As an immigration attorney practicing in Region I, I received the following e-mail from the AILA DOL liaison:

AILA DOL Region I Liaison, reports the following information she
> received from Ray Lopez:
> 1. As a result of the memo from Dale Ziegler, Chief of the Division of
> Foreign Labor Certification of DOL, Region I is strongly encouraging and
> recommending that labor certifications for occupations in the IT industry
> be filed under the regular labor certification process rather than RIR.

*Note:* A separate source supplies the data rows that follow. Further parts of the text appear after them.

Lemma route_exec_wf t x : wf_routes t -> wf_routes (route_exec t x).
Proof.
  intros Hwf. destruct x as [closed []]; cbn.
  - by apply try_insert_wf.
  - unfold deliver_route. destruct (get_route _ _); [|done]. cbn. case_test; [by apply remove_if_dead_wf|done].
  - by apply remove_if_dead_wf.
  - by apply reap_wf.
  - by apply register_wf.
  - by apply slide_wf.
  - by apply retire_wf.
Qed.

Lemma route_run_wf l : ∀ t, wf_routes t -> wf_routes (route_run t l).
Proof. induction l as [|x l IH]; intros t Hwf; [done|]. by apply IH, route_exec_wf. Qed.

Lemma routes_new_wf : wf_routes routes_new.
Proof.
  split; [|done|done]. split.
  - intros o cid. cbn. unfold owned_of. rewrite lookup_empty. split; [by intros ?%not_elem_of_nil|]. intros (e & He & _). by rewrite lookup_empty in He.
  - intros o. unfold owned_of. cbn. rewrite lookup_empty. apply NoDup_nil_2.
  - intros o. cbn. by rewrite lookup_empty.
Qed.

Lemma route_exec_keeps t cid e x : wf_routes t -> routes t !! cid = Some e -> spares cid e x -> routes (route_exec t x) !! cid = Some e.
Proof.
  intros Hwf He [Hc Hs]. destruct x as [closed []]; cbn in *.
  - by apply try_insert_keeps.
  - unfold deliver_route. destruct (get_route _ _); [|done]. cbn. case_test; [by apply remove_if_dead_keeps|done].
  - by apply remove_if_dead_keeps.
  - by apply reap_lookup.
  - by apply register_keeps.
  - by apply slide_keeps.
  - apply retire_lookup; [done|]. split; [done|]. congruence.
Qed.

Lemma route_run_keeps cid e l : ∀ t, wf_routes t -> routes t !! cid = Some e -> Forall (spares cid e) l -> routes (route_run t l) !! cid = Some e.
Proof.
  induction l as [|x l IH]; intros t Hwf He Hl; [done|]. apply Forall_cons in Hl as [Hx Hl].
  apply IH; [by apply route_exec_wf|by apply route_exec_keeps|done].
Qed.


(** The ids a slide drops are not checked to belong to the session that slides: a slide
    anchored at one session's route removes another's, whose channel is open. *)
Theorem slide_drops_foreign_route :
  let t := route_run routes_new [(λ _, false, RInsert [1] 10 100); (λ _, false, RInsert [2] 20 200)] in
  routes t !! [2] = Some (mk_route 20 200) ∧ routes (apply_slide (λ _, false) t (mk_slide [] [[2]] [1])) !! [2] = None.
Proof. by vm_compute. Qed.

(** ** The retained replies *)

Definition charges (m : gmap ConnId RetainedFlight) : Z := sum_Z ((λ x, charged_bytes x.2) <$> map_to_list m).

(** What holds of each entry: it is within the amplification bound and can still be
    repeated, and it has been charged something. *)
Definition entry_ok (e : RetainedFlight) : Prop :=
  f_wire_bytes (rf_flight e) <= FLIGHT_AMPLIFICATION_LIMIT * f_question_wire_bytes (rf_flight e) ∧
  1 <= repeats_left e <= MAX_FLIGHT_REPEATS ∧ 0 <= charged_bytes e.

Record wf_flights (t : FlightTable) : Prop := {
  wf_charges : retained_bytes t = charges (flights t);
  wf_entries : map_Forall (λ _, entry_ok) (flights t);
}.

Lemma charges_delete (m : gmap ConnId RetainedFlight) cid e : m !! cid = Some e -> charges m = charged_bytes e + charges (delete cid m).
Proof.
  intros He. unfold charges. rewrite <- (sum_Z_perm _ _ (fmap_Permutation _ _ _ (map_to_list_delete m cid e He))).
  by rewrite fmap_cons, sum_Z_cons.
Qed.

Lemma charges_insert (m : gmap ConnId RetainedFlight) cid e : m !! cid = None -> charges (<[cid := e]> m) = charged_bytes e + charges m.
Proof. intros He. rewrite (charges_delete _ cid e) by apply lookup_insert_eq. by rewrite delete_insert_id. Qed.

Lemma charges_nonneg m : map_Forall (λ _, entry_ok) m -> 0 <= charges m.
Proof.
  intros Hm. unfold charges. apply sum_Z_nonneg, Forall_fmap, Forall_forall. intros [k e] Hin%elem_of_map_to_list.
  by destruct (Hm _ _ Hin) as (_ & _ & ?).
Qed.

Lemma charges_sub m : ∀ m', m ⊆ m' -> map_Forall (λ _, entry_ok) m' -> charges m <= charges m'.
Proof.
  induction m as [|k e m Hk IH] using map_ind; intros m' Hs He; [by apply charges_nonneg|].
  assert (Hl : m' !! k = Some e) by (eapply lookup_weaken; [apply lookup_insert_eq|exact Hs]).
  rewrite charges_insert, (charges_delete m' k e Hl) by done. specialize (IH (delete k m')).
  assert (charges m <= charges (delete k m')); [|lia]. apply IH; [|by apply map_Forall_delete].
  rewrite <- (delete_insert_id m k e Hk). by apply delete_mono.
Qed.
(** A rebind never leaves a receiver waiting on sockets the transport no longer uses: at
    whatever point of the receiver's reads it happens, and however many follow, a receiver
    that is parked on other sockets once the rebind is done can be woken at once, and then
    reads the new ones. *)
Theorem rebind_wakes_receiver linux u x p :
  uc_phase u = PhaseEstablished -> rtc (race_step linux) (mk_race u BetweenCalls RebindIdle) x ->
  rc_rebind x = RebindIdle -> rc_recv x = IsParked p ->
  listens (rc_client x) p ∨ ∃ u', ∀ now, on_wake linux (rc_client x) now p WMigrated = Some (Again (loop_of p), u', []).
Proof.
  intros Hph Hs Hm Hr. assert (Hok : race_ok x).
  { revert Hs. assert (H0 : race_ok (mk_race u BetweenCalls RebindIdle)) by by split. revert H0. generalize (mk_race u BetweenCalls RebindIdle).
    intros y Hy Hs. clear -Hy Hs. induction Hs as [|a b c Hab _ IH]; [done|]. apply IH. by eapply race_step_ok. }
  destruct Hok as (_ & Hpk & Hi). specialize (Hi Hm). rewrite Hr in Hi. destruct Hi as [|Hn]; [by left|right].
  eexists. intros now. specialize (Hpk p Hr). cbn [on_wake]. destruct p; [done|..]; by rewrite Hn.
Qed.

Definition toy_established : UdpClientTransport :=
  mk_client 1 None ([127; 0; 0; 1], 443) (replicate 8 4) None PhaseEstablished 1 [] ∅ candidate_new false false.

Lemma rebind_wakes_receiver_witness :
  ∃ u', ∀ now, on_wake true (with_notified (migrate_swap (migrate_retain toy_established) 2) true) now (ParkSingle 1 recv_start) WMigrated
    = Some (Again recv_start, u', []).
Proof.
  destruct (rebind_wakes_receiver true toy_established
    (mk_race (with_notified (migrate_swap (migrate_retain toy_established) 2) true) (IsParked (ParkSingle 1 recv_start)) RebindIdle) (ParkSingle 1 recv_start))
    as [[Hs _]|Hw].
  - reflexivity.
  - eapply rtc_l; [apply race_call|]. eapply rtc_l; [apply race_active|]. eapply rtc_l; [by apply (race_park _ _ _ _ _ 0 (ParkSingle 1 recv_start))|].
    eapply rtc_l; [apply (race_retain _ _ _ 2)|]. eapply rtc_l; [apply race_swap|]. apply rtc_once, race_notify.
  - reflexivity.
  - reflexivity.
  - discriminate Hs.
  - exact Hw.
Defined.

(** Data on the retained old socket does not end the overlap while the receiver waits on
    the transport's own sockets.  But a receiver still parked from before a second rebind
    takes the socket just retained for the new one: a well-formed datagram on it drops it,
    although nothing has arrived on the new socket. *)
Theorem stale_wait_drops_old_socket linux u now q l s bytes src hdr f asm :
  uc_phase u = PhaseEstablished -> uc_prev u = Some q -> s ≠ uc_socket u -> q ≠ uc_socket u ->
  push_datagram (uc_reasm u) now (take (Z.to_nat (PATH_MTU + 64)) bytes) = (Ok (hdr, f), asm) ->
  let u1 := (client_migrate_to u (Some s)).2 in
  let arrives p := on_socket linux u1 now p (uc_socket u) (Ok (bytes, src)) in
  uc_socket u1 = s ∧ uc_prev u1 = Some (uc_socket u) ∧
  (∃ t u2, arrives (ParkOverlap s (uc_socket u) l) = Some (t, u2) ∧ uc_prev u2 = Some (uc_socket u)) ∧
  (∃ t u2, arrives (ParkOverlap (uc_socket u) q l) = Some (t, u2) ∧ uc_prev u2 = None).
Proof.
  intros Hph Hprev Hs Hq Hpush u1 arrives. split; [done|]. split; [done|]. subst arrives. cbn [on_socket classify_recv loop_of].
  split.
  - rewrite (proj2 (Z.eqb_neq _ _)), Z.eqb_refl by done. unfold take_datagram. change (uc_phase u1) with (uc_phase u). rewrite Hph. cbn [negb].
    change (uc_reasm u1) with (uc_reasm u). rewrite Hpush. destruct f; by do 2 eexists.
  - rewrite Z.eqb_refl. unfold take_datagram. change (uc_phase u1) with (uc_phase u). rewrite Hph. cbn [negb].
    change (uc_reasm u1) with (uc_reasm u). rewrite Hpush. destruct f; by do 2 eexists.
Qed.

> 2. The expedite policy applies only to those cases that have been
> to the Department of Labor. There is no expedite policy in place for cases
> still pending at DET.

My concern is whether this is a unilateral ultra-vires rule that might not be in accord with national DOL policy. It appears to blanket the entire information technology industry in New England without accounting for differences in the various professions and occupations that comprise the so-called IT field. It seems that due process would still allow an individual employer the opportunity of demonstrating that for a particular job offer within the company, the employer has not been able to find a qualified ready willing and able U.S. worker after a bona fide recruitment period. My understanding is that the national office still prefers RIR whenever possible in order to reduce unnecessary bureaucratic time and expense while trying to accommodate the labor needs of U.S. employers who have shown there to be a genuine shortage of workers for the specific position for which certification is sought. This new regional policy would appear to contradict the national one.